The investigative work of a Gujarati journalist provided first incontrovertible proof that Subhas Bose died after a plane crash at Taipei, capital of Taiwan on 18 August 1945.
Harin Shah, a foreign correspondent of Mumbai's then premier daily, Free Press Journal, visited Taipei in 1946 or a year after the accident. He thoroughly probed the matter, interviewing various people who had first-hand knowledge of the accident and the consequent demise of Bose. This included crucially an interview with a Taiwanese nurse Tsan Pi Sha who attended to Bose when he was brought to a Japanese military hospital after suffering third degree burns while escaping from the aircraft.
Shah's pioneering despatches were published in the Free Press Journal in September 1946. He thereafter wrote a book on the subject, which was called Verdict From Formosa (which was the Japanese name for Taiwan).
Shah met and spoke to Tsan Pi Sha at the very hospital where Bose breathed his last. She began by telling him in no uncertain terms: “He died here. I was by his side….. He died on 18 August last year (1945), (Subhas) Chandra Bose.”
She added: “I am a surgical nurse and took care of him till he died…..I was instructed to apply olive oil all over his body and that I did.”

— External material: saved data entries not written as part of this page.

(* ===== verification/ForkProofs.v ===== *)
(** Theorems about forking (Fork.v): parent and child do not share the memory files of data segments, and the
    assembler keeps the registers of the caller. *)
From S2P Require Import Prelude Platform X86 Segment Symbol World Object Process Identity Loader DlResolve Fork Samples SegmentProofs WorldProofs FrameProofs DlResolveProofs.

Module ForkProofs.
Import World Object Loader Fork WorldProofs FrameProofs.

(** * File descriptors of memory files *)

(** The memory files a history leaves open *)
Definition live_fds (tr : list event) : gset Z :=
  foldl (fun fds e =>
    match e with
    | Ev_sys (Sys_memfd_create _ _) (Success v) => {[v]} ∪ fds
    | Ev_sys (Sys_close fd) _ => fds ∖ {[fd]}
    | _ => fds
    end) ∅ tr.
(** The kernel gives new files a descriptor that is not in use. *)
Definition memfd_fresh (kernel : kernel_t) : Prop :=
  forall tr n f v, kernel tr (Sys_memfd_create n f) = Success v -> v ∉ live_fds tr.

Lemma live_fds_app tr e : live_fds (tr ++ [e]) =
  match e with
  | Ev_sys (Sys_memfd_create _ _) (Success v) => {[v]} ∪ live_fds tr
  | Ev_sys (Sys_close fd) _ => live_fds tr ∖ {[fd]}
  | _ => live_fds tr
  end.
Proof. unfold live_fds. by rewrite foldl_app. Qed.

(** * Operations of a segment *)

Section segment.
Context `{DlhMath} (hex : Z -> string) (kernel : kernel_t).

(** A computation that neither changes the segment nor opens or closes memory files *)
Definition silent {A} (m : M (traced segment) A) : Prop :=
  forall t a t', m t = Ok (a, t') -> t_state t' = t_state t /\ live_fds (t_trace t') = live_fds (t_trace t).
Lemma silent_bind {A B} (m : M (traced segment) A) (f : A -> M (traced segment) B) :
  silent m -> (forall a, silent (f a)) -> silent (m ≫= f).
Proof. intros Hm Hf t b t'' (a & t' & [H1 H2]%Hm & [H3 H4]%Hf)%bind_Ok. split; congruence. Qed.
Lemma silent_ret {A} (a : A) : silent (mret a).
Proof. by intros t b t' [_ <-]%Ok_inj. Qed.
Lemma silent_sys c :
  match c with Sys_memfd_create _ _ | Sys_close _ => False | _ => True end -> silent (sys kernel c).
Proof. intros Hc t r t' [_ <-]%Ok_inj. cbn. rewrite live_fds_app. by destruct c. Qed.
Lemma silent_copy dst src len : silent (mem_copy dst src len).
Proof. intros t r t' [_ <-]%Ok_inj. cbn. by rewrite live_fds_app. Qed.
Lemma silent_copy_ranges fuel from to len : silent (MemorySegment.copy_ranges kernel fuel from to len).
Proof.
  revert len; induction fuel as [|fuel IH]; intros len; cbn [MemorySegment.copy_ranges]; [by intros t a t'|].
  apply silent_bind; [by apply silent_sys|]. intros []; [|apply silent_ret].
  case_match; [|apply IH]. apply silent_bind; [by apply silent_sys|intros; apply silent_ret].
Qed.

(** A successful duplication leaves the segment alone and opens one new file. *)
Lemma shmemdup_new fuel o s tr v t' :
  memfd_fresh kernel -> MemorySegment.shmemdup hex kernel fuel o (Traced s tr) = Ok (v, t') -> v <> -1 ->
  t_state t' = s /\ v ∉ live_fds tr /\ live_fds (t_trace t') = {[v]} ∪ live_fds tr.
Proof.
  intros Hfresh Hr Hv. unfold MemorySegment.shmemdup in Hr. apply bind_Ok in Hr as (s0 & t0 & Hst & Hr). apply Ok_inj in Hst as [<- <-].
  cbn [t_state] in Hr. destruct (bool_decide (MemorySegment.status s = MemorySegment.MEMSEG_MAPPED)) eqn:Hm; cbn [negb] in Hr.
  2: { by apply Ok_inj in Hr as [<- _]. }
  apply bind_Ok in Hr as (f & t1 & Hf & Hr). unfold MemorySegment.shmemfd in Hf.
  apply bind_Ok in Hf as (s1 & t2 & Hst & Hf). apply Ok_inj in Hst as [<- <-]. cbv zeta in Hf.
  apply bind_Ok in Hf as (r & t3 & Hs & Hf). apply Ok_inj in Hs as [Hs <-].
  destruct (f =? -1) eqn:Hf1; [by apply Ok_inj in Hr as [<- _]|].
  destruct r as [fd|]; apply Ok_inj in Hf as [<- <-]; [|done]. cbn [t_state t_trace] in *.
  assert (fd ∉ live_fds tr) as Hnew by (by eapply Hfresh).
  set (t1 := Traced s _) in Hr. assert (t_state t1 = s /\ live_fds (t_trace t1) = {[fd]} ∪ live_fds tr) as [Hs1 Hl1].
  { cbn. rewrite live_fds_app. by rewrite Hs. }
  clearbody t1. apply bind_Ok in Hr as ([] & t4 & Ha & Hr). unfold assert in Ha. destruct (_ && _); [|done].
  apply Ok_inj in Ha as [_ <-]. apply bind_Ok in Hr as (fast & t5 & [H5 H5']%silent_copy_ranges & Hr).
  destruct fast; [by apply Ok_inj in Hr as [<- <-]; split_and!; [congruence|done|congruence]|].
  apply bind_Ok in Hr as (r & t6 & [H6 H6']%silent_sys & Hr); [|done].
  apply bind_Ok in Hr as (c & t7 & Hc & Hr).
  assert (t_state t7 = t_state t6 /\ live_fds (t_trace t7) = live_fds (t_trace t6)) as [H7 H7'].
  { revert Hc. match goal with |- ?m t6 = _ -> _ => enough (silent m) as Hq by (apply Hq) end.
    destruct (success r); [|apply silent_ret]. apply silent_bind; [by apply silent_sys|intros _].
    apply silent_bind; [by apply silent_sys|]. intros [|]; [|apply silent_ret].
    apply silent_bind; [apply silent_copy|intros _]. apply silent_bind; [by apply silent_sys|intros; apply silent_ret]. }
  destruct c.
  - apply Ok_inj in Hr as [<- <-]. split_and!; [congruence|done|congruence].
  - apply bind_Ok in Hr as (? & t8 & _ & Hr). by apply Ok_inj in Hr as [<- _].
Qed.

She further continued: “Whenever he regained briefly his consciousness, he felt thirsty. With slight groaning, he would ask for water. I gave him water several times.”
She, then, took Shah to the south-west corner of the ward and to the bed in the hospital where Bose passed away.
Wanting to be doubly certain, Shah asked: “So you definitely know that he is dead?” She replied, according to Shah, with a tone of rebuke: “Yes, he died. I have told everything about it. I can prove that he died.”